The ruling case on this subject is In re Fechheimer Fishel Co. (C. C. A.) 212 F. 357, 363. Counsel for claimant undertakes to distinguish the instant case from the Fechheimer Case on account of the corporation involved being a New York corporation and the statute of New York forbidding the purchase by a corporation of its own stock, except out of surplus. We cannot see that this fact makes any difference. By both statutes purchase by a corporation of its own capital stock can only be made when it can be paid for without prejudice to creditors. The fact that one statute is penal and one not does not change that condition.

Circuit Judge Rogers, In re Fechheimer Fishel Co., supra, thus aptly states the principle which prevents the allowance of the bank claim:

“If at the time the stockholder receives payment for his stock the payment prejudices the creditors, payment cannot be enforced. If a stockholder sells his stock to a corporation which issued it, he sells at his peril and assumes the risk of the consummation of the transaction without *390encroachment upon the funds which belong to the corporation in trust for the payment of its creditors.

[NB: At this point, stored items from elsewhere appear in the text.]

(** When the continuation accepts after the whole run, that is the
    answer. *)
Lemma greedy_max p k (run rest : string) (x : A) :
  all_chars p run = true -> k rest = Some x -> stops p rest = true ->
  greedy p (run ++ rest) k = Some x.
Proof.
  intros Hrun Hk Hstop.
  induction run as [|c run IH]; simpl in *.
  - destruct rest as [|d rest]; simpl in *; [assumption|].
    now destruct (p d).
  - apply andb_true_iff in Hrun as [Hc Hrun].
    now rewrite Hc, (IH Hrun).
Qed.

Lemma greedy_inv p k (s : string) (x : A) :
  greedy p s k = Some x ->
  exists run rest, s = run ++ rest /\ all_chars p run = true /\
                   k rest = Some x.
Proof.
  induction s as [|c s IH]; simpl; intros H.
  - now exists "", "".
  - destruct (p c) eqn:Hc.
    + destruct (greedy p s k) as [y|] eqn:Hg.
      * injection H as ->. destruct (IH eq_refl) as (run & rest & -> & Hr & Hk).
        exists (String c run), rest; simpl. now rewrite Hc, Hr.
      * now exists "", (String c s).
    + now exists "", (String c s).
Qed.
End Greedy.

Section Inversion.
Context {A : Type}.
Implicit Types (k : string -> captures -> option A).

Lemma rmatch_lit l rest caps k :
  rmatch (Lit l) (l ++ rest) caps k = k rest caps.
Proof. simpl. now rewrite startswith_app, drop_app. Qed.

Lemma rmatch_lit_empty s caps k : rmatch (Lit "") s caps k = k s caps.
Proof. reflexivity. Qed.

Lemma rmatch_lit_inv l s caps k (x : A) :
  rmatch (Lit l) s caps k = Some x ->
  exists rest, s = l ++ rest /\ k rest caps = Some x.
Proof.
  simpl. destruct (startswith s l) eqn:H; [|discriminate].
  intros Hk. exists (drop (slen l) s). split; [now apply startswith_inv | assumption].
Qed.

Lemma rmatch_plus p run rest caps k (x : A) :
  is_run p run = true -> stops p rest = true ->
  k rest caps = Some x ->
  rmatch (Plus p) (run ++ rest) caps k = Some x.
Proof.
  unfold is_run. intros Hrun Hstop Hk.
  destruct run as [|c run]; [discriminate|]. simpl in *.
  apply andb_true_iff in Hrun as [Hc Hrun]. rewrite Hc.
  now apply greedy_max.
Qed.

Lemma rmatch_plus_inv p s caps k (x : A) :
  rmatch (Plus p) s caps k = Some x ->
  exists run rest, s = run ++ rest /\ is_run p run = true /\
                   k rest caps = Some x.
Proof.
  simpl. destruct s as [|c s]; [discriminate|].
  destruct (p c) eqn:Hc; [|discriminate].
  intros H. apply greedy_inv in H as (run & rest & -> & Hrun & Hk).
  exists (String c run), rest. unfold is_run; simpl. now rewrite Hc, Hrun.
Qed.

Lemma rmatch_star p run rest caps k (x : A) :
  all_chars p run = true -> stops p rest = true ->
  k rest caps = Some x ->
  rmatch (Star p) (run ++ rest) caps k = Some x.
Proof. intros. simpl. now apply greedy_max. Qed.

Lemma rmatch_star_inv p s caps k (x : A) :
  rmatch (Star p) s caps k = Some x ->
  exists run rest, s = run ++ rest /\ all_chars p run = true /\
                   k rest caps = Some x.
Proof. simpl. apply greedy_inv. Qed.

Lemma rmatch_group_plus i p run rest caps k (x : A) :
  is_run p run = true -> stops p rest = true ->
  k rest ((i, run) :: caps) = Some x ->
  rmatch (Group i (Plus p)) (run ++ rest) caps k = Some x.
Proof.
  intros Hrun Hstop Hk.
  change (rmatch (Plus p) (run ++ rest) caps
            (fun s' caps' =>
               k s' ((i, take (slen (run ++ rest) - slen s') (run ++ rest))
                     :: caps')) = Some x).
  apply rmatch_plus; try assumption. now rewrite take_app.
Qed.

Lemma rmatch_group_plus_inv i p s caps k (x : A) :
  rmatch (Group i (Plus p)) s caps k = Some x ->
  exists run rest, s = run ++ rest /\ is_run p run = true /\
                   k rest ((i, run) :: caps) = Some x.
Proof.
  intros H.
  change (rmatch (Plus p) s caps
            (fun s' caps' => k s' ((i, take (slen s - slen s') s) :: caps'))
          = Some x) in H.
  apply rmatch_plus_inv in H as (run & rest & -> & Hrun & Hk).
  rewrite take_app in Hk. now exists run, rest.
Qed.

“The right of the creditors of the corporation cannot be '-defeated by the fact that at the time the transaction was entered into the seller of the stock and the officers of the company who purchased it were acting in good faith and supposed that the company was solvent.”

The view finds support in the following cases: In re Tichenor-Grand Co. (D. C.) 203 F. 720; In re Atlantic Printing Co. (D. C.) 60 F.(2d) 553; Boggs v. Fleming (C. C. A.) 66 F.(2d) 859; In re Brueck & Wilson Co. (D. C.) 258 F. 69; In re O’Gara & McGuire (D. C.) 259 F. 935.